__Assigned task__. Which lines run from the line with "Definition FS_VERSION : Z := 2." through the line with "Definition MAX_INODES : Z := 256." in the entries below? Print them exactly, both ends included, and nothing more.
===== Data extract =====
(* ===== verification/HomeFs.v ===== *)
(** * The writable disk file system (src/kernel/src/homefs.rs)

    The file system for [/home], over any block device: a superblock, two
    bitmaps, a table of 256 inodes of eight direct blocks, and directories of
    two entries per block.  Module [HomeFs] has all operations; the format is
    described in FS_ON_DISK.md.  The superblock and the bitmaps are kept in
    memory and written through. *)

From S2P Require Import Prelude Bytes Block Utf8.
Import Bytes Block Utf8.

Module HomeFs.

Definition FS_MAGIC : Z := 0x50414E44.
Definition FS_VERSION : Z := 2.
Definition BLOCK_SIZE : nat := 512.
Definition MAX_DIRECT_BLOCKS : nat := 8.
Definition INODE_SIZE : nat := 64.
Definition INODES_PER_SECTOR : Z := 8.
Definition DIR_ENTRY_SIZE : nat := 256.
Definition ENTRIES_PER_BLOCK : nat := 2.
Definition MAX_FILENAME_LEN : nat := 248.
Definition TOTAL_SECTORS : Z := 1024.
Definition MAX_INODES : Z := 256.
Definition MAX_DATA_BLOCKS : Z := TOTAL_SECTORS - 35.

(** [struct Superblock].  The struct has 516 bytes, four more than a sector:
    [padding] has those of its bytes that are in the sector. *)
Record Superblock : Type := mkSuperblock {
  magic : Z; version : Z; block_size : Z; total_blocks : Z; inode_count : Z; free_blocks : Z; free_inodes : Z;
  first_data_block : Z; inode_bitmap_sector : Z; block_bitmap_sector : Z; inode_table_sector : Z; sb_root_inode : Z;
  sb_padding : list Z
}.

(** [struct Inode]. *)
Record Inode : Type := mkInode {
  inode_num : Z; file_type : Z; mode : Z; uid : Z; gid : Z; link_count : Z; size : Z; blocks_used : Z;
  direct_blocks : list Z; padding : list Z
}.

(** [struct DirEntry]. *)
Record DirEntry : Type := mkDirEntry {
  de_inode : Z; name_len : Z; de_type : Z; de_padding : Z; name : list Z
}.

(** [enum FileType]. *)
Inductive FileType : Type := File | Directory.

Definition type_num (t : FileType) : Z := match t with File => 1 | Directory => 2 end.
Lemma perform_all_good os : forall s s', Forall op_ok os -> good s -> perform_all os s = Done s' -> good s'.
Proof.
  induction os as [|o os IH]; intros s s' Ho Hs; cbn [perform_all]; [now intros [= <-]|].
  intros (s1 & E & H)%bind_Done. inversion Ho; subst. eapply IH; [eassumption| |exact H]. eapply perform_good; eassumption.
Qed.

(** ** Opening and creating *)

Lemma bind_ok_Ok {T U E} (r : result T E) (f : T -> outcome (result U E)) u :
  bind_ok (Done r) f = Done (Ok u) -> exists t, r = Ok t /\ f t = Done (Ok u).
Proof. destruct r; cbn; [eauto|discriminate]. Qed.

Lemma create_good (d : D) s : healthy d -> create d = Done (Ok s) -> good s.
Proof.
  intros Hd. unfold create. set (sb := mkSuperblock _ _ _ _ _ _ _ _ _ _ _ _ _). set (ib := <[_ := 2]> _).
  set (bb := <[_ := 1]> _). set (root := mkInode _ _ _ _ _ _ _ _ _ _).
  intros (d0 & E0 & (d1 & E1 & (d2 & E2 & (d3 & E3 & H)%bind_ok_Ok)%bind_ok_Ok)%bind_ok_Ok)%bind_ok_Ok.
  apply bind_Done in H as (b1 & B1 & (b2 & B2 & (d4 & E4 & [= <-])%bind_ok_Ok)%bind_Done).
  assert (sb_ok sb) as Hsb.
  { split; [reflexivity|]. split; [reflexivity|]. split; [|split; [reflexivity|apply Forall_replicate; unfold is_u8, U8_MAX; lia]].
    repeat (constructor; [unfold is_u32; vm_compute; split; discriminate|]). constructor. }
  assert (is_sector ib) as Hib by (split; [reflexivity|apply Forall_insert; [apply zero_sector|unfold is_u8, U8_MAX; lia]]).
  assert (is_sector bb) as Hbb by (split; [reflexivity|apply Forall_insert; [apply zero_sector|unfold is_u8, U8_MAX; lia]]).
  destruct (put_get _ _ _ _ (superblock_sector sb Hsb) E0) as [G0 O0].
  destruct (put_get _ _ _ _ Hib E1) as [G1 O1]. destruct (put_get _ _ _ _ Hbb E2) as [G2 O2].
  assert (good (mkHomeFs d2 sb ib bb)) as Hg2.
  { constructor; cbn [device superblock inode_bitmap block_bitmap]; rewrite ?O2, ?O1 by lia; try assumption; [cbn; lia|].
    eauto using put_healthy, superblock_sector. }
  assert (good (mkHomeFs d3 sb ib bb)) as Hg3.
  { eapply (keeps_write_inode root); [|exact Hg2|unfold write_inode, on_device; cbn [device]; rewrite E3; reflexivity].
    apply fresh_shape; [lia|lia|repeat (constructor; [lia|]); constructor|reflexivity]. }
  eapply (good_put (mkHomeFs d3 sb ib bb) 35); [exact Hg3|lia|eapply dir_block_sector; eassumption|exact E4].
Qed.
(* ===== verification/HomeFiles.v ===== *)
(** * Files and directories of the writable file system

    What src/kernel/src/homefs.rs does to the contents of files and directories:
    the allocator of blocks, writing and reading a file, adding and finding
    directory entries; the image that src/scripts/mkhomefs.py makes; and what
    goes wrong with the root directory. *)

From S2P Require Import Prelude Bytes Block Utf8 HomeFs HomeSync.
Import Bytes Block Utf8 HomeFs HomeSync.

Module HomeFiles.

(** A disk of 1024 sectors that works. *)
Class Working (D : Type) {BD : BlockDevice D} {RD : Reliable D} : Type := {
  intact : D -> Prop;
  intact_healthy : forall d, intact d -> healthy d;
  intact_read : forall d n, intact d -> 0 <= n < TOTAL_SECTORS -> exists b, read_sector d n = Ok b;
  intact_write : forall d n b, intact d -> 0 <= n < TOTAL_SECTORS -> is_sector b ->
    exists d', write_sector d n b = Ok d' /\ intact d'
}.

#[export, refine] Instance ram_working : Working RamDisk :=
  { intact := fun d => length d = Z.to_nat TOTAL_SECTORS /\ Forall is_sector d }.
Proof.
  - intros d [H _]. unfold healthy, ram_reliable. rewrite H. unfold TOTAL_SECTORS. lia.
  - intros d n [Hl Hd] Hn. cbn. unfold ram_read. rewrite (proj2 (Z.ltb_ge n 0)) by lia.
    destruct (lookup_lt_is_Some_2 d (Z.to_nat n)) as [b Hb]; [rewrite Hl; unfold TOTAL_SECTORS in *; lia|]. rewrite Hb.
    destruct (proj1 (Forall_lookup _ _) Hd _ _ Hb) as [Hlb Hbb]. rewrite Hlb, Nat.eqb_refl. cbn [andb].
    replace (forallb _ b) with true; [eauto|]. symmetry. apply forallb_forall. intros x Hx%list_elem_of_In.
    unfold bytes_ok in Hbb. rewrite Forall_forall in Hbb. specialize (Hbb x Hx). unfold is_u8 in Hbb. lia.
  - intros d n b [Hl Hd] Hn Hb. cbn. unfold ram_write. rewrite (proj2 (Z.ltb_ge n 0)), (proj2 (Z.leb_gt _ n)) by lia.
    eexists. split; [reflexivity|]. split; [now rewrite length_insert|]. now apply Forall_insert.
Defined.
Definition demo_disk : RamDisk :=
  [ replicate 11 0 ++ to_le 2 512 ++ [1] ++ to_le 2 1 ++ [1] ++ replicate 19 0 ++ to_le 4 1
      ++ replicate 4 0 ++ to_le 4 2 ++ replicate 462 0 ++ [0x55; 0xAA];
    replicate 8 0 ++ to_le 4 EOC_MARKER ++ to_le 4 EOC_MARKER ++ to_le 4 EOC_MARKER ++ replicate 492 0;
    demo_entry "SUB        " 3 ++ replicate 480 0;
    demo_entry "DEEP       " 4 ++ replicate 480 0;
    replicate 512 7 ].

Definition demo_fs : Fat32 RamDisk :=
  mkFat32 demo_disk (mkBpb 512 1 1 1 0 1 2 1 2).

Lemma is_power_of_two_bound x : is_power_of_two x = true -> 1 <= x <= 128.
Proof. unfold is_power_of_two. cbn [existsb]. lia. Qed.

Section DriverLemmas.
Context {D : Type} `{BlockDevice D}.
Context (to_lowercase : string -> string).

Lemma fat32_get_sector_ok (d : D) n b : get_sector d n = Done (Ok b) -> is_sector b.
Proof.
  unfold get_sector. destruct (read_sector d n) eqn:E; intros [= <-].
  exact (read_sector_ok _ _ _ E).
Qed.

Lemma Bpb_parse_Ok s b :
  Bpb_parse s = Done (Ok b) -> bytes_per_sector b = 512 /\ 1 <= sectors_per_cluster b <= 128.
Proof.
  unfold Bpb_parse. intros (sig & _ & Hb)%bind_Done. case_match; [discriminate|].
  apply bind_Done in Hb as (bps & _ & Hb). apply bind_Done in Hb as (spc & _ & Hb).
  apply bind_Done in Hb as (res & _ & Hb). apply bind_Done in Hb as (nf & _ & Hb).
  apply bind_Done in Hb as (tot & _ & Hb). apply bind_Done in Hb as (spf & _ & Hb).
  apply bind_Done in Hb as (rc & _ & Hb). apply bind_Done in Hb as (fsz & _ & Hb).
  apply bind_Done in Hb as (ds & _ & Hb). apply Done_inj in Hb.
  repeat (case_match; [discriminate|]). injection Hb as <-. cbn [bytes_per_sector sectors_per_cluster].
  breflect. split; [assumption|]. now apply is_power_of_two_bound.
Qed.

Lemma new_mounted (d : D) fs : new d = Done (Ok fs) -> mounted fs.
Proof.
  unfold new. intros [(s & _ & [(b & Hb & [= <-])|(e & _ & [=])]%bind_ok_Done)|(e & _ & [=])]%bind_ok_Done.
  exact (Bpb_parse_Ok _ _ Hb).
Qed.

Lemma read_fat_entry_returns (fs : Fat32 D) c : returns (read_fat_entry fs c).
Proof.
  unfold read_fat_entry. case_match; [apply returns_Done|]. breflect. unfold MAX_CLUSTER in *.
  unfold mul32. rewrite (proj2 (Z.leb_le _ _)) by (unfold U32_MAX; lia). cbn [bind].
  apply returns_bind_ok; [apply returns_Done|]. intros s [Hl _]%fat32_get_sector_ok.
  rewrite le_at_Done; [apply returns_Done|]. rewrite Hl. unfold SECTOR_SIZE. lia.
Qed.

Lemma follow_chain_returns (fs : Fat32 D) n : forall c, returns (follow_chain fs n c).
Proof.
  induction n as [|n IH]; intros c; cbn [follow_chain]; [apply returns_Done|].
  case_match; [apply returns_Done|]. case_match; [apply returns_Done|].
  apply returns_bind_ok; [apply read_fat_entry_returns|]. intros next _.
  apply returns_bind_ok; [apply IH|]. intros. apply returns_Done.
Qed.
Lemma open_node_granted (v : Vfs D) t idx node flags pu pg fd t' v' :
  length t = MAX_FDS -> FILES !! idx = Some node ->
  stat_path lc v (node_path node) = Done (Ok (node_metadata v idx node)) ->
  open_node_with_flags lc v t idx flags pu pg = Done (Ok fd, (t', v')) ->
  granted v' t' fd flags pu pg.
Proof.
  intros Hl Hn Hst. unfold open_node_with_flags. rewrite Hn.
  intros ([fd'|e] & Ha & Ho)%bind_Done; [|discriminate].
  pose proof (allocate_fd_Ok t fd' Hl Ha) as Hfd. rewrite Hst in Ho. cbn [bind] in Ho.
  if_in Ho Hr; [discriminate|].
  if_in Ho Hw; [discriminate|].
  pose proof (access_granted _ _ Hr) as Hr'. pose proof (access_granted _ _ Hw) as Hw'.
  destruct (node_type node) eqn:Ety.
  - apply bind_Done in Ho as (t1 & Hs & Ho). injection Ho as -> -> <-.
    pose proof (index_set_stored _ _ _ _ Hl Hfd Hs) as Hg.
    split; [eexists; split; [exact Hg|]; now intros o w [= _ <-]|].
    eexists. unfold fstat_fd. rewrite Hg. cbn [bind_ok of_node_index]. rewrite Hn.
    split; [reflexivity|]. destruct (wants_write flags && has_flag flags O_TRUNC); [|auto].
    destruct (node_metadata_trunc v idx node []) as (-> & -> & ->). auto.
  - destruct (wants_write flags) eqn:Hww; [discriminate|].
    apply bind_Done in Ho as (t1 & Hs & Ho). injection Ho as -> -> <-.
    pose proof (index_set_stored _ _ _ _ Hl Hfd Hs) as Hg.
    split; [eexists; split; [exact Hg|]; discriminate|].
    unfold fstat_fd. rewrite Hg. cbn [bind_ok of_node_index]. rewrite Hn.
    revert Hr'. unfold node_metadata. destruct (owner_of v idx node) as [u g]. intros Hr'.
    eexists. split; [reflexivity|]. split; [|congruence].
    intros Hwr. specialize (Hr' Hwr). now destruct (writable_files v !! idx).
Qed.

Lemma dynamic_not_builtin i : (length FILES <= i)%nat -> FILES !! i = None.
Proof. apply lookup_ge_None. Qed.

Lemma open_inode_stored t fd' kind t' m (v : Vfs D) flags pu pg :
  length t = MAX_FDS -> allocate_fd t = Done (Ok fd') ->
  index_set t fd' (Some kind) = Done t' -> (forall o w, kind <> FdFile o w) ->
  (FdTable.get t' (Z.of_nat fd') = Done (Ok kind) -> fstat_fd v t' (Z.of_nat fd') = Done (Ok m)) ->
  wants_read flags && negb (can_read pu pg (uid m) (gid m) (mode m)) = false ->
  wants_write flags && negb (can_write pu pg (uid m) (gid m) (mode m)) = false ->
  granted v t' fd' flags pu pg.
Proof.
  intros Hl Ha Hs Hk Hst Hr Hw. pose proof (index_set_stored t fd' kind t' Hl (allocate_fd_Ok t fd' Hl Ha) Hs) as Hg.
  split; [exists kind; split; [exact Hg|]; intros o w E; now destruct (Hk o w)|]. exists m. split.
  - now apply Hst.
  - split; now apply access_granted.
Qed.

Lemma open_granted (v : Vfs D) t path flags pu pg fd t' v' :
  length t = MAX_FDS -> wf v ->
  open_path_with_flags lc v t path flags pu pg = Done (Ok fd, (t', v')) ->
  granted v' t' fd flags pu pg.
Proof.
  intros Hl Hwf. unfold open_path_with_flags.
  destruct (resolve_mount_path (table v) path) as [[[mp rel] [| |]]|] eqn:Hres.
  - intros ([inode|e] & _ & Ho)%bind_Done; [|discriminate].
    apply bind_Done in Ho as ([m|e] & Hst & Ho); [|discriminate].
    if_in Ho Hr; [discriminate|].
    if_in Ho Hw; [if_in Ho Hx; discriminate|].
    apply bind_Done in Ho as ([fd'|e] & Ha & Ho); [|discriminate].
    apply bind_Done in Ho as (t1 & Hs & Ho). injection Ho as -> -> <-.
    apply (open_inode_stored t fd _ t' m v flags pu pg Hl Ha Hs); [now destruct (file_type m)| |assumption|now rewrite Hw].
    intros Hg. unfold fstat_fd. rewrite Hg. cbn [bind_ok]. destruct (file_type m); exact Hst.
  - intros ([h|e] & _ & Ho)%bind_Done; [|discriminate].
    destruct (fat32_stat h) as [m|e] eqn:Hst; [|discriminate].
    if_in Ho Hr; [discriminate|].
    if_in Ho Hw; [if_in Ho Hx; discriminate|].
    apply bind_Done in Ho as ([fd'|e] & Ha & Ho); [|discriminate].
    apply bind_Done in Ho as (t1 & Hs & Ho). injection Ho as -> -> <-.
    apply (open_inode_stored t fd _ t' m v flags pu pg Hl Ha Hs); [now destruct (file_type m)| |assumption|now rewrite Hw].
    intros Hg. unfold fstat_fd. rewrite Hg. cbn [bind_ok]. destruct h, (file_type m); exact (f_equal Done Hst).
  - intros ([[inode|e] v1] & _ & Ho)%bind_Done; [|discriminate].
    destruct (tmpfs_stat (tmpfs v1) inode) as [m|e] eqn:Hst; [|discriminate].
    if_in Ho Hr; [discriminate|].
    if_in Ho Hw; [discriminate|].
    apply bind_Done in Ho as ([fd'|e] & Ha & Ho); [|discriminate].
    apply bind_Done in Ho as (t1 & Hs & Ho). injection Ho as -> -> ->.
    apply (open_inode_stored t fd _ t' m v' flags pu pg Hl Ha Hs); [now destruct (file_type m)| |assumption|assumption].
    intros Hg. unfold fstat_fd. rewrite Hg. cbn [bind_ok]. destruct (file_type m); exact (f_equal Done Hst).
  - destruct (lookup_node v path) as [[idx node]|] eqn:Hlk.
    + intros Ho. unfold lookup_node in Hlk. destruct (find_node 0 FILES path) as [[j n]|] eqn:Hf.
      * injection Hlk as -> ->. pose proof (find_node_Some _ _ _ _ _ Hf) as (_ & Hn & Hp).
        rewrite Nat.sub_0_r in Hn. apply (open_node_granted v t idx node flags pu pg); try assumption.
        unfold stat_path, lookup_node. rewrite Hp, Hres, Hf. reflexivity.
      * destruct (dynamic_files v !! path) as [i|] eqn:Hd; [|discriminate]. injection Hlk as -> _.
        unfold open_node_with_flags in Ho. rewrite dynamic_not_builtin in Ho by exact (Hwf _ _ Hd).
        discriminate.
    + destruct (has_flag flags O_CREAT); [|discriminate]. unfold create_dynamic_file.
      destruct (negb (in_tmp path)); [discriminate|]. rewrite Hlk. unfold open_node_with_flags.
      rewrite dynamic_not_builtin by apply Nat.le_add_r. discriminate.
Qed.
=====
__Answer space__.
Definition FS_VERSION : Z := 2.
Definition BLOCK_SIZE : nat := 512.
Definition MAX_DIRECT_BLOCKS : nat := 8.
Definition INODE_SIZE : nat := 64.
Definition INODES_PER_SECTOR : Z := 8.
Definition DIR_ENTRY_SIZE : nat := 256.
Definition ENTRIES_PER_BLOCK : nat := 2.
Definition MAX_FILENAME_LEN : nat := 248.
Definition TOTAL_SECTORS : Z := 1024.
Definition MAX_INODES : Z := 256.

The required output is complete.